Big imperial stouts that are adequately hopped usually top my list of beers to cellar and see how they can age. Wake Up Dead is a beer that I've had on many instances, with each time being under different circumstances. The very first time I had it was during the brewer's reception after working a long, hot summer festival and the Left Hand rep opened a bottle. The second time was during the winter and I had it on draft. Between those two times, and every other time since, it has produced a variety of different flavors and my palate has received it differently each time. It's one of those beers that I put up with the argument that the taste of a beer is determined by your mood, the temperature, what beers you've had before it, and a bunch of other criteria. Now it is time to see what 2 years can do to it.
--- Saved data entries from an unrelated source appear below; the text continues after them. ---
Lemma strip_chars_trimmed l :
  lstrip (rev (lstrip (rev (lstrip l)))) = rev (lstrip (rev (lstrip l))) ∧
  lstrip (rev (rev (lstrip (rev (lstrip l))))) = rev (rev (lstrip (rev (lstrip l)))).
Proof.
  rewrite rev_involutive, lstrip_lstrip. split; [|done].
  destruct (lstrip_suffix (rev (lstrip l))) as (spaces & Hrev & _).
  apply lstrip_fixed. intros c rest Hhead.
  apply (f_equal (@rev ascii)) in Hrev. rewrite rev_involutive, rev_app_distr, Hhead in Hrev.
  simpl in Hrev. by apply (lstrip_head l c (rest ++ rev spaces)).
Qed.

Lemma strip_strip s : strip (strip s) = strip s.
Proof.
  unfold strip. rewrite String.list_ascii_of_string_of_list_ascii. f_equal.
  destruct (strip_chars_trimmed (String.list_ascii_of_string s)) as [H1 H2].
  by rewrite H1, H2, rev_involutive.
Qed.

Lemma lstrip_elem_of c l : c ∈ lstrip l → c ∈ l.
Proof.
  destruct (lstrip_suffix l) as (spaces & Hl & _). intros Hc. rewrite Hl.
  apply elem_of_app. by right.
Qed.

Lemma strip_elem_of c s :
  c ∈ String.list_ascii_of_string (strip s) → c ∈ String.list_ascii_of_string s.
Proof.
  unfold strip. rewrite String.list_ascii_of_string_of_list_ascii.
  intros Hc. apply list_elem_of_In, in_rev, list_elem_of_In, lstrip_elem_of in Hc.
  apply list_elem_of_In, in_rev, list_elem_of_In in Hc. by apply lstrip_elem_of.
Qed.

Lemma split_on_join sep s : join_on sep (split_on sep s) = s.
Proof.
  induction s as [|c rest IH]; simpl; [done|].
  destruct (Ascii.eqb_spec c sep) as [->|Hne];
    (destruct (split_on sep rest) as [|word words] eqn:Hrest;
     [by destruct (split_on_not_nil sep rest)|]).
  - rewrite <- IH. reflexivity.
  - rewrite <- IH. by destruct words.
Qed.

Lemma last_rev_head {A} (l : list A) : last (rev l) = head l.
Proof. destruct l as [|x l]; [done|]. simpl. by rewrite last_snoc. Qed.

(** [strip] removes white space at both ends and nothing else. *)
Lemma strip_stripped_of s : stripped_of s (strip s).
Proof.
  unfold stripped_of, strip. rewrite String.list_ascii_of_string_of_list_ascii.
  set (l := String.list_ascii_of_string s).
  destruct (lstrip_suffix l) as (leading & Hl & Hleading).
  destruct (lstrip_suffix (rev (lstrip l))) as (trailing & Hr & Htrailing).
  exists leading, (rev trailing). split_and!.
  - rewrite Hl at 1. f_equal.
    rewrite <- rev_app_distr, <- Hr. by rewrite rev_involutive.
  - done.
  - apply Forall_forall. intros c Hc. rewrite Forall_forall in Htrailing.
    apply Htrailing. by apply list_elem_of_In, in_rev, list_elem_of_In in Hc.
  - intros c Hc.
    assert (head (lstrip l) = Some c) as Hhead.
    { apply (f_equal (@rev ascii)) in Hr. rewrite rev_involutive, rev_app_distr in Hr.
      rewrite Hr. destruct (rev (lstrip (rev (lstrip l)))); [discriminate Hc|exact Hc]. }
    destruct (lstrip l) as [|c' rest] eqn:Hstrip; [discriminate Hhead|].
    injection Hhead as ->. by eapply lstrip_head.
  - intros c Hc. rewrite last_rev_head in Hc.
    destruct (lstrip (rev (lstrip l))) as [|c' rest] eqn:Hstrip; [discriminate Hc|].
    injection Hc as ->. by eapply lstrip_head.
Qed.

(** X14. What a detection that returns has handed to the detector and made
    of its answer. The prompt is a string; its lines are the pieces between
    its newlines (joined by newlines they give the prompt back, none holds
    a newline, there is one more of them than newlines, empty ones are
    kept), and the texts handed to the detector are, line by line, the
    line without its leading and trailing white space. The regions are the
    detector's detections, one for one and in order, with the detection's
    label index, its score and its box rounded coordinate by coordinate. *)
Theorem detection_prompts_and_regions (P : Providers) root prompt confidence nms w regions w' :
  _detect_bboxes_with_owlv2 P root prompt confidence nms w = (Return regions, w') →
  ∃ s img lines texts results,
    prompt = VStr s ∧
    owl_detect P img texts confidence nms = Return results ∧
    join_on newline lines = s ∧
    length lines = S (count_occ Ascii.ascii_dec (String.list_ascii_of_string s) newline) ∧
    Forall (λ line, newline ∉ String.list_ascii_of_string line) lines ∧
    Forall2 stripped_of lines texts ∧
    Forall (λ t, strip t = t ∧ newline ∉ String.list_ascii_of_string t) texts ∧
    Forall2 (λ region detection,
               label region = LabelIndex (det_label detection) ∧
               score region = det_score detection ∧
               ∃ a b c d,
                 det_box detection = (a, b, c, d) ∧
                 box_of region = (round2 P a, round2 P b, round2 P c, round2 P d))
      regions results.
Proof.
  unfold _detect_bboxes_with_owlv2. intros H.
  apply bind_Return_inv in H as (node & w0 & _ & H).
  apply bind_Return_inv in H as (img & w1 & _ & H).
  apply bind_Return_inv in H as ([] & w2 & _ & H).
  apply bind_Return_inv in H as ([] & w3 & _ & H).
  apply bind_Return_inv in H as (s & w4 & Hprompt & H).
  apply bind_Return_inv in H as (results & w5 & Hcall & H).
  apply ret_inv in H as [<- _]. apply call_inv in Hcall as [Hcall _].
  assert (prompt = VStr s) as ->.
  { destruct prompt; simpl in Hprompt; try discriminate Hprompt.
    by apply ret_inv in Hprompt as [-> _]. }
  exists s, img, (split_on newline s), (map strip (split_on newline s)), results.
  split_and!; [done|done| | | | | |].
  - apply split_on_join.
  - apply split_on_length.
  - apply split_on_no_separator.
  - apply Forall2_fmap_r, Forall2_same_length_lookup. split; [done|].
    intros i line line' Hi Hi'. assert (line' = line) as -> by congruence.
    apply strip_stripped_of.
  - apply Forall_fmap. eapply Forall_impl; [apply (split_on_no_separator newline s)|].
    intros t Ht. simpl. split; [apply strip_strip|].
    intros Hc. apply Ht. by apply strip_elem_of.
  - clear Hcall. induction results as [|d rest IH]; simpl; constructor; [|done].
    unfold region_of_detection, box_of. destruct (det_box d) as [[[a b] c] e]. simpl.
    split_and!; [done..|]. by exists a, b, c, e.
Qed.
I've heard this beer has little to no head, but this one has produced decent carbonation and contrary to the name, has a fair amount of life to it.

The chocolate and coffee aromas in this beer have grown. The hops that are present when fresh have subsided a bit and some toffee and leather have come forth a tad as well. Malts dominate with a nod to the roasted side of things.

Cocoa, faint vanilla, and a sweet bread crust hits you right away. The remains of the hops hit you mid taste, but it's very brief. Coffee and roasted caramel bring up the rear. The flavor hangs more on the dry, robust cocoa/coffee/roasted malt than anything and there is little to no dark fruit that you might expect in an imperial stout. There is a slight nuttiness that you can pick up every now and then, usually after agitation.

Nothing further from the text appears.